The report notes that the US economy is about to break its record (next month) for the longest period of sustained growth. The economy has managed to expand consistently since the depths of the Global Financial Crisis in 2009. It was coming of a low base following the worst economic depression since The Great Depression of the 1920s (1929 to 1939). However, despite a decade of growth, many Americans have experienced poverty, stagnant living standards and a decline in life expectancy.
The report advocates more generous in-work benefits for those on low incomes, an increase in the minimum wage, increased spending on education, anti-poverty measures and an initiative to tackle opioid addiction (frequently as a result of pain medication) and related deaths. It notes that despite unemployment being at a 50-year low “the benefits from this decade-long expansion have not been widely shared”.

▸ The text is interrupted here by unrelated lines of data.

Lemma loop_flushed c s' c' : live c -> flush (service c) = Some s' -> service c' = s' -> sent c' = sent c ->
  TfdService.callers c' = TfdService.callers c -> stopCh c' = stopCh c -> runner c' = Selecting ->
  flushReqCh c' = flushReqCh c ->
  (TfdService.answered c' = TfdService.answered c \/ ingress (service c) = [] /\ TfdService.answered c' = TfdService.answered c ++ under_service (runner c)) ->
  loop_effect c c'.
Proof using HD Hrange.
  intros Hl Hf Hs Hse Hca Hsc Hr Hfr Ha. destruct (flush_live c Hl) as (s1 & Hf1 & Hi & Hinv & Hty & Hv & (more & Hm & Hnd) & Htot & Hfull).
  rewrite Hf in Hf1. injection Hf1 as <-. destruct Hl as [[N Hc] Hst Hrun Hb Ht Hcs _ Hids].
  assert (Hrec : received c' = received c) by (unfold received; by rewrite Hse, Hs, Hi).
  assert (Hall : all_sunk c') by (intros cell; unfold sunk_rows; rewrite Hrec, Hse, Hs; apply Hfull).
  split; [|done|done| | |].
  - split; [exists ∅| | | | | | |].
    + split; [by rewrite Hs|rewrite Hca; apply Hc|intros _ k; rewrite Hs, Hse; apply Htot|by rewrite Hr].
    + unfold TfdServiceSpec.stops in *. by rewrite Hca, Hsc.
    + by rewrite Hr.
    + rewrite Hse, Hs, Hi. done.
    + by rewrite Hs.
    + by rewrite Hca.
    + by rewrite Hs.
    + rewrite Hca, Hfr, Hr. cbn [under_service]. rewrite app_nil_r.
      apply list.Forall_app in Hids as [H1 H2]. apply list.Forall_app in H2 as [H2 H3].
      apply list.Forall_app. split; [|done]. destruct Ha as [->|[_ ->]]; [done|]. by apply list.Forall_app.
  - exists more. rewrite Hs. split_and!; [done|done|lia|done].
  - destruct Ha as [->|[_ ->]]; [done|by apply prefix_app_r].
  - intros j Hj. destruct Ha as [Ha|[Hin Ha]]; [left; by rewrite <- Ha|]. right. rewrite Hs, Hi. done.
Qed.

Lemma run_step_live pick now c : live c -> exists c', run_step pick now c = Some c' /\ loop_effect c c'.
Proof using HD Hrange.
  intros Hl. destruct (lv_conf _ Hl) as [N Hc]. pose proof (lv_run _ Hl) as Hrun. pose proof (lv_ids _ Hl) as Hids.
  assert (Hrecv : exists s', receive now (service c) = Some s').
  { destruct (loop_receive o D HD now c N Selecting Hc) as (s' & _ & ? & _); [by destruct (runner c)|done|]. by exists s'. }
  destruct Hrecv as [s1 Hrecv]. destruct (flush_live c Hl) as (s2 & Hflush & _).
  assert (Hstop : stopCh c = false).
  { pose proof (lv_stops _ Hl) as Hs. unfold TfdServiceSpec.stops in Hs. pose proof (stopping_nonneg (TfdService.callers c)).
    destruct (stopCh c); [unfold fmap in *; lia|done]. }
  unfold run_step. destruct (runner c) as [| |i| |] eqn:Hr; try done.
  - destruct pick.
    + rewrite Hrecv. eexists. split; [done|]. by eapply loop_received.
    + rewrite Hflush. eexists. split; [done|]. eapply loop_flushed; try done. by left.
    + destruct (flushReqCh c) as [|i rest] eqn:Hq; [eexists; split; [done|]; by apply loop_nothing|].
      eexists. split; [done|]. destruct Hl as [[N' Hc'] Hst _ Hb Ht Hcs Hv _]. split; [|done|done| |done|by left].
      * split; [exists N'|done|done|done|done|done|done|].
        -- destruct Hc' as [H1 H2 H3 H4]. split; [done|done| |done]. intros _. apply H3. congruence.
        -- cbn. cbn [under_service app] in Hids. rewrite app_nil_r in Hids. rewrite list.Forall_app in *.
           destruct Hids as [H1 H2]. inversion_clear H2. split; [done|]. apply list.Forall_app. by repeat constructor.
      * exists []. rewrite app_nil_r. split_and!; [done|constructor|done|done].
    + rewrite Hstop. eexists. split; [done|]. by apply loop_nothing.
  - destruct (ingress (service c)) as [|env q] eqn:Hq.
    + rewrite Hflush. eexists. split; [done|]. eapply loop_flushed; try done. right. by rewrite Hr.
    + rewrite Hrecv. eexists. split; [done|]. by eapply loop_received.
Qed.

(** What a step of a caller does to the rest. *)
Record caller_effect (i : nat) (c c' : SConf) : Prop := {
  ce_live : live c';
  ce_sent : exists more, sent c' = sent c ++ more;
  ce_sunk : sunk (service c') = sunk (service c);
  ce_received : received c' = received c;
  ce_answered : TfdService.answered c' = TfdService.answered c;
  ce_length : length (TfdService.callers c') = length (TfdService.callers c);
  ce_others j : j <> i -> TfdService.callers c' !! j = TfdService.callers c !! j;
  ce_mine : match TfdService.callers c !! i, TfdService.callers c' !! i with
    | Some (Sending env), Some y | Some (Blocked env), Some y =>
        e_Channel env = ChannelScalar -> y = Blocked env \/ y = Sent /\ env ∈ sent c'
    | Some Flushing, Some y => y = Flushing \/ y = AwaitsFlush
    | Some AwaitsFlush, Some y => y = AwaitsFlush \/ y = Flushed /\ i ∈ TfdService.answered c
    | x, y => y = x
    end
}.

(** The callers a request has. *)
Definition visiting (x : Caller) : Prop :=
  match x with Sending _ | Blocked _ | Sent | Flushing | AwaitsFlush | Flushed => True | _ => False end.

Lemma push_effect i env c : live c -> TfdService.callers c !! i = Some (Sending env) \/ TfdService.callers c !! i = Some (Blocked env) ->
  e_Channel env = ChannelScalar -> has_room (service c) = true ->
  forall c', caller_step i c = Some c' -> c' = set_caller i Sent (push env c) -> caller_effect i c c'.
Proof using HD Hrange.
  intros Hl Hi Hch Hroom c' Hst ->. destruct Hl as [[N Hc] Hs Hrun [before Hb] Ht Hcs Hv Hids].
  assert (Hlen : (i < length (TfdService.callers c))%nat) by (destruct Hi as [Hi|Hi]; by eapply lookup_lt_Some).
  assert (Htypes : envelope_ok env) by (destruct Hi as [Hi|Hi]; exact (Forall_lookup_1 _ _ _ _ Hcs Hi)).
  destruct (caller_step_ok o D i c N Hc) as (c2 & Hst2 & Hok); [intros Hx; destruct Hi as [Hi|Hi]; congruence|].
  rewrite Hst in Hst2. injection Hst2 as <-.
  split.
  - split; [by exists N| |done| | | |done|].
    + by rewrite (caller_step_stops _ _ _ Hst).
    + exists before. cbn. by rewrite Hb, app_assoc.
    + cbn. by apply push_types.
    + cbn. by apply Forall_insert.
    + cbn. by rewrite length_insert.
  - by exists [env].
  - done.
  - unfold received. cbn. rewrite !length_app. cbn. rewrite Hb, length_app. lia.
  - done.
  - cbn. by rewrite length_insert.
  - intros j Hj. cbn. by rewrite list_lookup_insert_ne.
  - cbn. rewrite list_lookup_insert_eq by done.
    destruct Hi as [-> | ->]; intros _; right; (split; [done|]); apply elem_of_app; right; by left.
Qed.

According to a summary in The Guardian newspaper, the report noted:
The impact of rising suicides and drug overdoses on falling life expectancy, now one of the lowest in the G7.

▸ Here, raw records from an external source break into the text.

(* ===== verification/ProxyCode.v ===== *)
(** * A request left undisturbed is the proxy's handler

    The threads of [ProxyConc], when one request runs and only the service's
    goroutine answers it, do what the one-step handlers of [Proxy] do: the cuts
    between the steps lose nothing of the handlers' code. *)
From Stdlib Require Import Ascii.
From stdpp Require Import sorting.
From S2P Require Import Prelude Effects OpenAddr TfdTypes TfdShard TfdState TfdPipeline TfdService Json Sinks SinksRead SinksSpec Proxy ProxySpec ProxyConc.

(** The proxy without its threads. *)
Definition coarse (p : PxConf) : Proxy :=
  mkProxy (px_opts p) (mkPipeline (service (px_svc p)) (px_router p) (px_appended p)) (px_file p) (px_log p).

(** A request that is not in the router. *)
Definition not_routing (v : Visit) : Prop := match v with VRouting _ _ _ => False | _ => True end.

(** The goroutine waits at its select, no request is in the router, and every request
    has its caller. *)
Record at_rest (p : PxConf) : Prop := {
  id_runner : runner (px_svc p) = Selecting;
  id_flushReq : flushReqCh (px_svc p) = [];
  id_live : stopped (service (px_svc p)) = false;
  id_router : Forall not_routing (visits p);
  id_length : length (TfdService.callers (px_svc p)) = length (visits p);
  id_buffer : Z.of_nat (length (ingress (service (px_svc p)))) <= buffer (service (px_svc p)) /\ 0 < buffer (service (px_svc p))
}.

(** What a request does alone: its own steps, with the goroutine's where it waits. *)
Definition own (i : nat) (e : PxEvent) : Prop :=
  match e with XVisit j _ can_read => j = i /\ can_read = true | XLoop _ _ => True | _ => False end.
Definition answered_with (i : nat) (r : Response) (p : PxConf) : Prop :=
  match visits p !! i with Some (VDone _ r') | Some (QDone r') => r' = r | _ => False end.

Section code.
Context (range_cells : State -> list ((Z * Z) * Z)).
Let run := px_run range_cells.

Lemma px_run_app es es' p : run (es ++ es') p = (p' ← run es p; run es' p').
Proof. revert p. induction es as [|e es IH]; intros p; cbn; [done|]. destruct (px_event range_cells e p); cbn; [apply IH|done]. Qed.

Lemma new_lookup {A} (l : list A) x i : i = length l -> (l ++ [x]) !! i = Some x.
Proof. intros ->. by apply list_lookup_middle. Qed.
Lemma new_insert {A} (l : list A) x y i : i = length l -> <[i := y]> (l ++ [x]) = l ++ [y].
Proof. intros ->. by rewrite insert_app_r_alt, Nat.sub_diag by done. Qed.

Lemma not_routing_new l v : Forall not_routing l -> not_routing v -> Forall not_routing (l ++ [v]).
Proof. intros Hl Hv. apply list.Forall_app. by repeat constructor. Qed.
Lemma not_routing_racing env p : Forall not_routing (visits p) -> racing env p = false.
Proof.
  unfold racing. generalize (actor_absent env p) as w. intros w. by induction 1 as [|v l Hv Hl IH]; [|destruct v; cbn].
Qed.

A rise of just 2.2% in inflation-adjusted incomes for the median US household since the end of the 1990s, even though per capita incomes have risen by 23%.

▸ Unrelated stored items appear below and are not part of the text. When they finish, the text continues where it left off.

(** What the logs and the counters of a simulator say. *)
Definition logs_match (n : Z) (envs : list Envelope) (s' : Sim) : Prop :=
  exists bs, ReadAllSLog (Some (disk (sim_fileSink s'))) = (bs, false) /\
    ReadAllVLog (Some (disk (sim_vSink s'))) = (filter is_vector envs, false) /\
    (forall c, deltas_at c (batch_delta <$> bs) ≡ₘ deltas_at c (env_delta <$> scalars envs)) /\
    sBatchesOut (counts s') = Z.of_nat (length bs) /\ sBatchesOut (counts s') <= sBatchesIn (counts s') /\
    sOps (counts s') = Z.of_nat (length (scalars envs)) /\
    vOps (counts s') = Z.of_nat (length (filter is_vector envs)) /\ totalOps (counts s') = n.

Lemma sim_shutdown_logs D range f n envs t1 s :
  fits (table_order (orderPow2 (base_flags f))) D -> (forall bs, ranges (range bs) bs) ->
  sim_inv range (table_order (orderPow2 (base_flags f))) D f n envs s ->
  exists s', sim_shutdown range t1 s = Some s' /\ logs_match n envs s'.
Proof.
  intros HD Hr [Hpx Hwf Hfl Hc].
  destruct (shutdown_ok _ D HD [] [] (list.Forall_nil_2 _) (list.Forall_nil_2 _) envs (project s) t1 Hpx)
    as (px' & bs & vs & Hsh & Hd1 & Hd2 & Hb & Hv & Hbs & Hvs & Hlogs).
  pose proof (sim_shutdown_project range t1 s Hwf) as Hproj. rewrite Hsh in Hproj.
  destruct (sim_shutdown range t1 s) as [s'|] eqn:Hsd; [|done]. cbn in Hproj. injection Hproj as <-.
  assert (Hc' : counted n envs s').
  { unfold sim_shutdown, sim_Stop in Hsd. cbn [sim_pipe] in Hsd. destruct (stopped _); [done|].
    destruct (drain t1 _) as [v|] eqn:Hdr; [|done]. cbn [mbind option_bind] in Hsd.
    destruct (sim_flush range t1 _) as [s1|] eqn:Hf1; [|done]. cbn in Hsd. injection Hsd as <-.
    apply (flush_counted range Hr n envs) in Hf1; [by destruct Hf1|].
    destruct Hc as [H1 H2 H3 H4 H5]. split; try done. cbn. by rewrite (drain_sunk _ _ _ Hdr). }
  cbn in Hbs, Hvs, Hd1, Hd2. destruct Hc' as [C1 C2 C3 C4 C5]. subst vs. exists s'. split; [done|].
  exists bs. split_and!; try done.
  - rewrite Hd1. by apply (read_rows bs).
  - rewrite Hd2. by apply (read_rows (filter is_vector envs)).
  - intros c. specialize (Hlogs c). unfold history in Hlogs. cbn [fmap list_fmap app] in Hlogs. rewrite (scalar_deltas c envs) in Hlogs.
    clear -Hlogs. destruct Hlogs as [k Hk]. exists k. lia.
  - by rewrite Hbs.
Qed.

(** When the simulator is stopped with nothing under way its logs hold what its counters counted: the V log is exactly the V operations, in order, [tfd_v_ops] of them; the S log's [tfd_s_batches_out_total] rows give every cell the sum of the [tfd_s_ops] S operations on it; compression never wrote more batches than it was given; and [tfd_total_ops] counts the generated operations only. *)
Theorem sim_logs_match_counters D range f t0 t1 es :
  fits (table_order (orderPow2 (base_flags (sim_sane f)))) D -> (forall bs, ranges (range bs) bs) ->
  Forall (sim_event_ok D (sim_sane f)) es ->
  exists s0 s s', sim_start range f (Some []) (Some []) [] [] t0 = Some s0 /\
    sim_run range es s0 = Some s /\ sim_shutdown range t1 s = Some s' /\
    logs_match (generated es) (sim_accepted (sim_sane f) es) s'.
Proof.
  intros HD Hr Hes. destruct (sim_start_ok D range f t0 Hr) as (s0 & Hs0 & Hinv0).
  destruct (sim_run_ok range Hr _ D HD _ es 0 [] s0 Hinv0 Hes) as (s & Hrun & Hinv).
  destruct (sim_shutdown_logs D range _ _ _ t1 s HD Hr Hinv) as (s' & Hsd & Hlogs). by exists s0, s, s'.
Qed.

(** ** What two of the readings mean *)

(** [-qps] is not the number of operations per second: the ticker fires at least [qps] times a second and each tick adds a whole [burst], so at least [qps * burst] operations per second are asked for; and above 10^9 the interval is 0, which [time.NewTicker] refuses with a panic. *)
Theorem generator_rate f :
  0 < qps f ->
  (qps f <= second -> 0 < tick_interval f /\ (0 < burst f -> qps f * burst f <= (second / tick_interval f) * burst f)) /\
  (second < qps f -> tick_interval f = 0).
Proof.
  intros Hq. unfold tick_interval, max_int.
  assert ((if 1 >? qps f then 1 else qps f) = qps f) as -> by (destruct (Z.gtb_spec 1 (qps f)); lia).
  rewrite Z.quot_div_nonneg by (unfold second; lia). split.
  - intros Hle. assert (Hpos : 0 < second / qps f) by (apply Z.div_str_pos; lia). split; [done|]. intros Hb.
    apply Z.mul_le_mono_nonneg_r; [lia|]. apply Z.div_le_lower_bound; [done|].
    rewrite Z.mul_comm. apply Z.mul_div_le. done.
  - intros Hlt. apply Z.div_small. unfold second in *. lia.
Qed.

Lemma generator_rate_witness :
  qps sim_default_flags * burst sim_default_flags <=
    (second / tick_interval sim_default_flags) * burst sim_default_flags /\
  qps sim_default_flags * burst sim_default_flags = 1000 * qps sim_default_flags.
Proof.
  split; [|reflexivity].
  refine (proj2 (proj1 (generator_rate sim_default_flags _) _) _); vm_compute; [reflexivity|discriminate|reflexivity].
Defined.

(** The first interval the histogram gets is the time since 1970: the guard
    against it asks for the year 1. *)
Lemma unix_never_zero ns : in64 ns -> unix_is_zero ns = false.
Proof. intros H. unfold unix_is_zero, second, in64 in *. apply Z.eqb_neq. lia. Qed.

Lemma first_flush_interval range f s_log v_log os_s os_v t0 s now b :
  sim_start range f s_log v_log os_s os_v t0 = Some s -> in64 now ->
  flushIntervals (counts (metricSink_OnSBatches now b s)) = [now].
Proof.
  unfold sim_start. intros Hs Hn. destruct s_log, v_log; try done. injection Hs as <-.
  unfold metricSink_OnSBatches. cbn [sink_last]. rewrite unix_never_zero by (unfold in64; lia). cbn.
  unfold time_Sub, MinInt64, MaxInt64. unfold in64 in Hn. f_equal. lia.
Qed.

(** ** Examples *)
Definition demo_sim_flags : SimFlags := mkSimFlags demo_flags (1 # 2) 10 10 1 1 0.
Definition demo_sim_events : list SimEvent :=
  [SGenerate 5 (mkDraw 3 5 (1 # 4)); SGenerate 6 (mkDraw 3 5 (1 # 5)); SReceive 7; SGenerate 8 (mkDraw 3 6 (3 # 4));
   STick 9; SConsume 10 (mkQuery "user:3" "t1s/5" "40" ""); SConsume 11 (mkQuery "" "" "" "")].
Definition demo_sim_cells : gset (Z * Z) := {[ (HashKey "user:3", HashKey "t1s/5") ]}.

Lemma demo_sim_fits : fits (table_order (orderPow2 (base_flags (sim_sane demo_sim_flags)))) demo_sim_cells.
Proof.
  assert (Hc : forall c, c ∈ demo_sim_cells -> c = (HashKey "user:3", HashKey "t1s/5")) by (unfold demo_sim_cells; set_solver).
  split; [split|by vm_compute].
  - intros c ->%Hc. by vm_compute.
  - by intros c c' ->%Hc ->%Hc.
Qed.

#[export] Instance sim_event_ok_dec D f e : Decision (sim_event_ok D f e).
Proof. unfold sim_event_ok. apply _. Defined.

Lemma demo_sim_logs :
  exists s0 s s', sim_start map_order demo_sim_flags (Some []) (Some []) [] [] 0 = Some s0 /\
    sim_run map_order demo_sim_events s0 = Some s /\ sim_shutdown map_order 20 s = Some s' /\
    sOps (counts s') = 3 /\ vOps (counts s') = 1 /\ totalOps (counts s') = 3.
Proof.
  destruct (sim_logs_match_counters demo_sim_cells map_order demo_sim_flags 0 20 demo_sim_events)
    as (s0 & s & s' & H1 & H2 & H3 & bs & _ & _ & _ & _ & _ & H5 & H6 & H7).
  - exact demo_sim_fits.
  - exact map_order_ranges.
  - concretely.
  - exists s0, s, s'. split_and!; [done..| | |].
    + rewrite H5. vm_compute. reflexivity.
    + rewrite H6. vm_compute. reflexivity.
    + rewrite H7. vm_compute. reflexivity.
Qed.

A decrease in wealth among the poorest 40% of the population since 1983.
The fact that 45 million Americans live in poverty.
An erosion of social mobility so that half of today’s young American adults earn less than their parents did at a similar age. Forty years ago the figure was 10%.
Poor education outcomes by international standards despite devoting a bigger slice of national income to schools and colleges.
“Addressing the growing divergences between the aggregate fortunes of the real economy and the standard of living for the bulk of the US population is complex and will require action on many fronts” the report noted. The report suggests that as the tax cuts brought in by the Trump administration work their way through the system that growth will slow from 2.6% this year to 2% next year (a Presidential election year). The report expressed concerns over current US trade disputes and the protectionist attitude of the US administration:
“A deepening of ongoing trade disputes or an abrupt reversal of the recent ebullient financial market conditions represent material risks to the US economy”.
The sombre nature of the article IV report does not fit into the bullish pronouncements of Mr Trump in which he infers that a strong economy is good for all Americans, so the report is likely to be filed as “fake news” as far as the President is concerned – the average American may disagree.